Problem requirements: Copy exactly the lines of the data below that run from the line holding "JSON.parse (MessageEvent.data event) = Some d ->" through the line holding "Some text =>", both ends included.

Data records:
Lemma relative_path_derivation_witness :
  titleText Sample.bookA = "2 - The Book" /\
  filenameOf "A. Author, B. Writer" Sample.bookA =
    "A. Author, B. Writer/Saga/2 - The Book" /\
  titleText Sample.bookB = "The Book" /\
  filenameOf "A. Author" Sample.bookB = "A. Author/The Book" /\
  authorsText (AuthorsString "C. Scribe") = inr "C. Scribe".
Proof.
  destruct relative_path_derivation as (_ & Hstring & _ & Htable & _).
  destruct (Htable "A. Author, B. Writer" Sample.bookA) as [HtA HfA];
    [discriminate | discriminate |].
  destruct (Htable "A. Author" Sample.bookB) as [HtB HfB];
    [discriminate | discriminate |].
  split; [exact HtA|]. split; [exact HfA|]. split; [exact HtB|].
  split; [exact HfB|]. apply Hstring. discriminate.
Defined.

Lemma authorsText_error (a : AuthorsField) (e : exn) :
  authorsText a = inl e <->
  (a = AuthorsAbsent \/ a = AuthorsString "") /\ e = Error "No authors found".
Proof.
  destruct a as [|s|l]; simpl.
  - split; [intros [= <-]; auto | intros [_ ->]; done].
  - destruct (String.eqb_spec s "") as [->|Hs]; simpl.
    + split; [intros [= <-]; auto | intros [_ ->]; done].
    + split; [done | intros [[|[= ->]] _]; done].
  - split; [done | intros [[|] _]; done].
Qed.

Section ReturnValue.

Variable env : Env.

(** C9, as the code has it.  On the skip path [downloadBook] returns the
    empty string.  A run that returns at all either took the skip path,
    with the client untouched, or completed the download, and then the
    value is the derived relative path, whatever final path the transfer
    reported for the record; that value is empty exactly when every
    component of the path is empty, so a non-empty title (or author,
    series, position) tells a completed download from a skipped one. *)
Theorem downloadBook_return_value (b : Audiobook) (ov kz : bool) (c : Client) :
  let run := downloadBook env b ov kz c in
  let tok := authToken (config c) in
  (Boolean tok = true ->
   forall m, fetchDownloadMetadata env tok (isbn b) = inr m ->
   isSkipped env b ov c = true ->
   outcome run = Return "") /\
  (forall s, outcome run = Return s ->
     (isSkipped env b ov c = true /\
      s = "" /\ final run = c /\
      forall ev, In ev (events run) -> isTransfer ev = false) \/
     (exists a r,
        authorsText (authors b) = inr a /\
        s = filenameOf a b /\
        downloadFiles env (filenameOf a b) (url <$> parts (meta r)) tok kz
          (downloadDir (config c)) = inr (path r, zippedPaths r) /\
        In (EvAddBook r) (events run) /\
        state (final run) = addBook r (state c) /\
        (s = "" <->
         a = "" /\ Boolean (series b) = false /\
         Boolean (series_num b) = false /\ title b = ""))).
Proof.
  intros run tok. unfold run, tok.
  download_paths env b ov kz c; (split; [settle|]); intros s Hs; simplify_eq.
  - right. eexists _, {| book := b |}. simpl.
    split_and!; [done | done | done | auto 10 | done | apply filenameOf_empty].
  - left. split_and!; settle.
  - right. eexists _, {| book := b |}. simpl.
    split_and!; [done | done | done | auto 10 | done | apply filenameOf_empty].
Qed.
(** X5.  On every path, also when the loop or the final signal raises, an
    export opens the writer and sends the start signal first and ends with
    the teardown ([ExportEnded], [timeline.Close()], [ClearAllCache()]), and
    does none of these five anywhere in between: each happens exactly
    once. *)
Theorem export_is_bracketed
    (env : Env) (cfg : settings) (path : string) (s e : Z) :
  exists middle,
    events (export env cfg path s e)
    = [WriterOpen; ExportStarted path s e] ++ middle
      ++ [ExportEnded path; TimelineClose; ClearAllCache]
    /\ Forall (fun ev => is_bracket ev = false) middle.
Proof.
  destruct (export_loop env s e) as [[evs ex] st] eqn:Hloop.
  pose proof (frame_loop_loop_events env _ s e _ _ _ _ _ _ Hloop) as Hin.
  assert (Hevs : Forall (fun ev => is_bracket ev = false) evs).
  { eapply Forall_impl; [|exact Hin]. intros ev Hev. now destruct ev. }
  assert (Hh : forall msg,
             Forall (fun ev => is_bracket ev = false) (except_handler cfg msg)).
  { intros msg. eapply Forall_impl; [|apply except_handler_events].
    intros ev Hev. now destruct ev. }
  destruct (export_shape env cfg path s e evs ex st Hloop) as [_ Hs].
  cbv zeta in Hs. unfold teardown in Hs.
  destruct ex, (end_time_export st); destruct Hs as [_ ->].
  1,3: eexists (evs ++ [WriterClose; _]);
       rewrite <- !app_assoc; split; [reflexivity|];
       apply Forall_app; split; [exact Hevs|]; repeat constructor.
  1,2: exists (evs ++ [WriterClose] ++ except_handler cfg unbound_end_time);
       rewrite <- !app_assoc; split; [reflexivity|];
       apply Forall_app; split; [exact Hevs|];
       apply Forall_app; split; [repeat constructor|apply Hh].
  1,2: exists (evs ++ except_handler cfg error_type_str);
       rewrite <- !app_assoc; split; [reflexivity|];
       apply Forall_app; split; [exact Hevs|apply Hh].
Qed.
Example broadcast_to_two :
  trace (currentFileChanged (Str "browser/a.sol") Session.two)
  = [PostMessage "A" 2 "https://a"
       (Str (JSON.text
          "{'action':'notification','key':'editor','type':'currentFileChanged','value':['browser/a.sol']}"));
     PostMessage "B" 4 "https://b"
       (Str (JSON.text
          "{'action':'notification','key':'editor','type':'currentFileChanged','value':['browser/a.sol']}"))].
Proof. vm_compute. reflexivity. Qed.

(** *** Payloads that are no envelope *)

(** C6, as the code has it. From the origin of a plugin, a payload that is
    no JSON text, or whose [value] member is no array, is answered by no
    message and changes no field, and the listener does not return: it
    throws, a TypeError when the payload has no conversion to a string, a
    SyntaxError from [JSON.parse] when the string is no JSON text, a
    TypeError from [data.value.unshift] otherwise. The fields being as
    before, the next message is handled as if this one had not come. *)
Theorem unparsed_payload_throws pluginAPI self event extension :
  MessageEvent.type event = "message" ->
  origins self !! MessageEvent.origin event = Some extension ->
  extension ≠ "" ->
  (forall d l,
     JSON.parse (MessageEvent.data event) = Some d ->
     get d "value" ≠ Some (Array l)) ->
  onMessage pluginAPI event self
  = Outcome
      (Throw match to_string (MessageEvent.data event) with
             | Some text =>
                 match JSON.parse_text text with
                 | Some _ => TypeError
                 | None => SyntaxError
                 end
             | None => TypeError
             end)
      self []
  /\ forall next,
       onMessage pluginAPI next
         (self_after (onMessage pluginAPI event self))
       = onMessage pluginAPI next self.
Proof.
  intros Htype Ho Hext Hbad.
  split; [|intros next; by rewrite onMessage_self].
  apply truthy_string_spec in Hext.
  rewrite onMessage_outcome. unfold listened. rewrite Htype, Ho, Hext.
  cbn [String.eqb Ascii.eqb Bool.eqb].
  destruct (to_string (MessageEvent.data event)) as [text|] eqn:Htext;
    [|done].
  destruct (JSON.parse_text text) as [d|] eqn:Hparse; [|done].
  assert (JSON.parse (MessageEvent.data event) = Some d) as Hd
    by (apply parse_some; eauto).
  specialize (Hbad d).
  destruct (get d "value") as [[| | | | |l| | |]|]; try done.
  by destruct (Hbad l).
Qed.

Lemma unparsed_payload_throws_witness :
  onMessage (Session.api Session.compiled)
    (Session.message "https://a" "{'id':1,'action':'request'") Session.two
  = Outcome (Throw SyntaxError) Session.two []
  /\ onMessage (Session.api Session.compiled)
       (Session.message "https://a" "{'id':1,'value':'f.txt'}") Session.two
     = Outcome (Throw TypeError) Session.two [].
Proof.
  split.
  - refine (proj1 (unparsed_payload_throws (Session.api Session.compiled)
                     Session.two
                     (Session.message "https://a" "{'id':1,'action':'request'")
                     "A" _ _ _ _)).
    + reflexivity.
    + vm_compute. reflexivity.
    + discriminate.
    + intros d l Hparse. vm_compute in Hparse. discriminate Hparse.
  - refine (proj1 (unparsed_payload_throws (Session.api Session.compiled)
                     Session.two
                     (Session.message "https://a" "{'id':1,'value':'f.txt'}")
                     "A" _ _ _ _)).
    + reflexivity.
    + vm_compute. reflexivity.
    + discriminate.
    + intros d l Hparse. vm_compute in Hparse. injection Hparse as <-.
      discriminate.
Defined.

(** Two payloads from plugin A that are no envelope. The text that stops
    short makes the listener throw; the object with nothing but an empty
    [value] is dispatched and answered. *)
Lemma malformed_payload_not_dropped :
  origins Session.two !! "https://a" = Some "A"
  /\ Envelope.of_payload (Str "{") = None
  /\ onMessage (Session.api Session.compiled)
       (Session.message "https://a" "{") Session.two
     = Outcome (Throw SyntaxError) Session.two []
  /\ Envelope.of_payload (Str (JSON.text "{'value':[]}")) = None
  /\ onMessage (Session.api Session.compiled)
       (Session.message "https://a" "{'value':[]}") Session.two
     = Outcome (Normal tt) Session.two
         [PostMessage "A" 2 "https://a"
            (Str (JSON.text
               "{'action':'response','error':'Endpoint undefined/undefined not present','value':[null]}"))].
Proof. repeat split; vm_compute; reflexivity. Qed.

(** ** More of the listener *)

(** The conversions and the members that are no endpoint: a request whose
    [key] has a [toString] member throws before anything is sent, and one
    for [Function] calls it on behalf of the plugin, which throws. *)
Example listener_throws :
  onMessage Cases.api (Session.message "https://a" Cases.ask_object)
    Session.two
  = Outcome (Throw TypeError) Session.two []
  /\ onMessage Cases.api (Session.message "https://a" Cases.ask_function)
       Session.two
     = Outcome (Throw SyntaxError) Session.two
         [Apply "constructor" "constructor" [Str "A"]]
  /\ onMessage Cases.api
       (MessageEvent.Make "message" "https://a"
          (Object [("toString", Str "{}")]))
       Session.two
     = Outcome (Throw TypeError) Session.two [].
Proof. repeat split; vm_compute; reflexivity. Qed.


Lemma sent_to_sender self from value :
  Forall (to_sender self from) (sent self from value).
Proof.
  unfold sent. destruct (posting_from self from) as [name p| |] eqn:Hw;
    [|done..].
  apply posting_from_delivers in Hw as (Ho & _ & Hp).
  repeat constructor; [done|]. by exists p.
Qed.

(** X2. Every [postMessage] the listener makes for an event goes to the
    plugin that the origin of the event maps to, on the frame and for the
    origin registered for that plugin: a message from one plugin never
    makes the listener post to another. *)
Theorem listener_posts_to_sender_only pluginAPI event self :
  Forall (to_sender self (MessageEvent.origin event))
    (trace (onMessage pluginAPI event self)).
Proof. apply listened_events; [done|]. apply sent_to_sender. Qed.

Lemma sent_no_call self from value key type args :
  Apply key type args ∉ sent self from value.
Proof.
  unfold sent. destruct (posting_from self from); cbn [posted];
    [|apply not_elem_of_nil..].
  intros [=]%list_elem_of_singleton.
Qed.

(** X3. A member of the plugin API that the listener calls is called for
    a message from an origin that maps to a non-empty title; its first
    argument is that title and the arguments after it are the array at
    [value] in the payload; and it is what the plugin API has at the names
    that [key] and [type] of the payload convert to. The payload cannot
    choose on whose behalf the call is made. *)
Theorem listener_calls_on_behalf pluginAPI event self key type args :
  Apply key type args ∈ trace (onMessage pluginAPI event self) ->
  exists extension d l,
    origins self !! MessageEvent.origin event = Some extension
    /\ extension ≠ ""
    /\ JSON.parse (MessageEvent.data event) = Some d
    /\ get d "value" = Some (Array l)
    /\ args = Str extension :: l
    /\ to_string (default Undefined (get d "key")) = Some key
    /\ to_string (default Undefined (get d "type")) = Some type
    /\ is_Some (lookup_callee pluginAPI key type).
Proof.
  rewrite onMessage_outcome. unfold listened.
  destruct (MessageEvent.type event =? "message")%string;
    [|by intros ?%elem_of_nil].
  destruct (origins self !! MessageEvent.origin event) as [ext|] eqn:Ho;
    [|by intros ?%elem_of_nil].
  destruct (truthy_string ext) eqn:Hext; [|by intros ?%elem_of_nil].
  apply truthy_string_spec in Hext.
  destruct (to_string (MessageEvent.data event)) as [text|] eqn:Htext;
    [|by intros ?%elem_of_nil].
  destruct (JSON.parse_text text) as [d|] eqn:Hparse;
    [|by intros ?%elem_of_nil].
  destruct (get d "value") as [[| | | | |l| | |]|] eqn:Hvalue;
    try by intros ?%elem_of_nil.
  destruct (to_string (default Undefined (get d "key"))) as [k|] eqn:Hk;
    [|by intros ?%elem_of_nil].
  destruct (to_string (default Undefined (get d "type"))) as [t|] eqn:Ht;
    [|by intros ?%elem_of_nil].
  unfold dispatched. cbv zeta.
  destruct (lookup_callee pluginAPI k t) as [c|] eqn:Hc; cbn [trace].
  - intros [[= -> -> ->]|Hin]%elem_of_cons.
    + exists ext, d, l. split; [done|]. split; [done|].
      split; [apply parse_some; eauto|]. by rewrite Hc.
    + apply list_elem_of_In, in_flat_map in Hin as ([error result] & _ & Hin).
      apply list_elem_of_In in Hin.
      by apply (sent_no_call self (MessageEvent.origin event)) in Hin.
  - intros Hin.
    by apply (sent_no_call self (MessageEvent.origin event)) in Hin.
Qed.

Result of the exercise:
     JSON.parse (MessageEvent.data event) = Some d ->
     get d "value" ≠ Some (Array l)) ->
  onMessage pluginAPI event self
  = Outcome
      (Throw match to_string (MessageEvent.data event) with
             | Some text =>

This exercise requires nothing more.